La Promessa della Terapia Genica: Onasemnogene Abeparvovec (Zolgensma)
Dal 2016, il panorama della SMA è cambiato radicalmente grazie all’arrivo di terapie mirate. Tra queste, spicca l’onasemnogene abeparvovec (OA), commercializzato come Zolgensma. Si tratta di una terapia genica “one-shot”, somministrata per via endovenosa una sola volta. Utilizza un vettore virale innocuo (AAV9) per consegnare una copia funzionante del gene SMN1 alle cellule del paziente. L’obiettivo è ripristinare la produzione della proteina SMN mancante.

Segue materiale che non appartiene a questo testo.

Definition syncDish (t : Timestamp) (acc : list item * nat * nat) (d : dish)
    : list item * nat * nat :=
  let '(inventory, created, updated) := acc in
  match find (fun i => String.eqb (dishId i) (id d)) inventory with
  | None =>
      (inventory ++ [mkItem (id d) (Some (JS.orZ (stock d) 0)) t],   (* dish.stock || 0 *)
       S created, updated)
  | Some existingInventory =>
      if differ (itemStock existingInventory) (stock d)
      then (updateFirst (fun i => String.eqb (dishId i) (id d))
              (fun i => mkItem (dishId i) (stock d) t) inventory,
            created, S updated)
      else (inventory, created, updated)
  end.

(** The counters of the second of two runs in a row.  (Between the runs
    the array goes through the file; a key whose value is [undefined]
    is not written and reads as [undefined] again.) *)
Definition secondRun (t1 t2 : Timestamp) (dishes : list dish) (inventory : list item)
    : nat * nat :=
  let '(inventory1, _, _) := fold_left (syncDish t1) dishes (inventory, 0%nat, 0%nat) in
  let '(_, created, updated) := fold_left (syncDish t2) dishes (inventory1, 0%nat, 0%nat) in
  (created, updated).

Definition ofDish (d : Dish.t) : dish := mkDish (Dish.id d) (Some (Dish.stock d)).

Definition ofItem (r : Item.t) : item :=
  mkItem (Item.dishId r) (Some (Item.stock r)) (Item.lastUpdated r).

End RawSync.

(* ================================================================== *)
(** * Statistics service *)
(* ================================================================== *)

Module StatsService.

(** ** Orders *)

Record OrderMetrics := mkOrderMetrics {
  revenueGrowthRate : JS.num;
  orderGrowthRate : JS.num;
  averageOrderValue : Q;
  conversionRate : JS.value;
  peakHourRevenue : list PeakHour.withRevenue
}.

(** [{...orderStats, topDishes: enrichedTopDishes, metrics}] *)
Record OrderStatistics := mkOrderStatistics {
  orderStats : Orders.stats;
  topDishes : list TopDish.enriched;
  metrics : OrderMetrics
}.

(** [calculateConversionRate(orderStats)] *)
Definition calculateConversionRate (orderStats : Orders.stats) : JS.value :=
  let estimatedVisitors := JS.mul (JS.lit (Orders.todayOrders orderStats)) (JS.lit 3) in
  if JS.gtb (JS.lit (Orders.todayOrders orderStats)) JS.zero
  then JS.VStr (JS.toFixed2
                  (JS.mul (JS.div (JS.lit (Orders.todayOrders orderStats)) estimatedVisitors)
                          (JS.lit 100)))
  else JS.VNum JS.zero.

(** [calculatePeakHourRevenue(peakHours, avgOrderValue)] *)
Definition calculatePeakHourRevenue (peakHours : list PeakHour.t) (avgOrderValue : Q)
    : list PeakHour.withRevenue :=
  map (fun hour =>
         PeakHour.mkWithRevenue hour
           (JS.toFixed2 (JS.mul (JS.lit (PeakHour.orders hour)) (JS.lit avgOrderValue))))
      peakHours.

Definition enrichTopDish (dishes : list Dish.t) (topDish : TopDish.t) : TopDish.enriched :=
  match findById dishes (TopDish.dishId topDish) with
  | Some dish =>
      TopDish.mkEnriched topDish (Dish.name dish) (Dish.price dish)
        (Some (Dish.categoryId dish))
  | None => TopDish.mkEnriched topDish "Unknown Dish" 0%Q None
  end.

(** [getOrderStatistics(options)] *)
Definition getOrderStatistics : M OrderStatistics :=
  tryLog "Error getting order statistics:"
    (orderStats <- readData OrdersStats ordersStats ;;
     dishes <- readData Dishes dishes ;;
     let enrichedTopDishes := map (enrichTopDish dishes) (Orders.topDishes orderStats) in
     let growthRate :=
       if JS.gtb (JS.lit (Orders.yesterdayRevenue orderStats)) JS.zero
       then JS.VStr (JS.toFixed2
              (JS.mul
                 (JS.div (JS.sub (JS.lit (Orders.todayRevenue orderStats))
                                 (JS.lit (Orders.yesterdayRevenue orderStats)))
                         (JS.lit (Orders.yesterdayRevenue orderStats)))
                 (JS.lit 100)))
       else JS.VNum JS.zero in
     let orderGrowthRate :=
       if JS.gtb (JS.lit (Orders.yesterdayOrders orderStats)) JS.zero
       then JS.VStr (JS.toFixed2
              (JS.mul
                 (JS.div (JS.sub (JS.lit (Orders.todayOrders orderStats))
                                 (JS.lit (Orders.yesterdayOrders orderStats)))
                         (JS.lit (Orders.yesterdayOrders orderStats)))
                 (JS.lit 100)))
       else JS.VNum JS.zero in
     ret (mkOrderStatistics orderStats enrichedTopDishes
            (mkOrderMetrics
               (JS.parseFloatOf growthRate)
               (JS.parseFloatOf orderGrowthRate)
               (Orders.averageOrderValue orderStats)
               (calculateConversionRate orderStats)
               (calculatePeakHourRevenue (Orders.peakHours orderStats)
                  (Orders.averageOrderValue orderStats))))).

(** ** Promotions *)

(** The [analytics] block of [getPromotionAnalytics].  Its fields
    [ordersPerDay], [revenuePerDay] and [effectivenessScore] come from
    helpers of their own (two of them through [Date]) and are not part
    of this record. *)
Record PromotionMetrics := mkPromotionMetrics {
  roi : JS.num;
  promotionAverageOrderValue : JS.num;
  discountPercentage : JS.num
}.

Record DishInfo := mkDishInfo {
  info_id : string;
  info_name : string;
  info_price : Q;
  info_categoryId : string
}.

(** [{...promotion, isActive, applicableDishes, analytics}] *)
Record PromotionAnalytics := mkPromotionAnalytics {
  promotion : Promotion.t;
  isActive : bool;
  applicableDishes : list DishInfo;
  analytics : PromotionMetrics
}.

I risultati degli studi clinici, come il famoso STR1VE-US, sono stati incredibilmente incoraggianti: il 91% dei bambini con SMA di tipo 1 trattati è sopravvissuto senza ventilazione permanente a 14 mesi, contro solo il 26% dei pazienti non trattati in studi precedenti. Una vera rivoluzione! L’OA è stato quindi approvato per bambini sotto i 2 anni (o sotto un certo peso, indipendentemente dall’età in alcune regioni) con mutazioni bialleliche nel gene SMN1.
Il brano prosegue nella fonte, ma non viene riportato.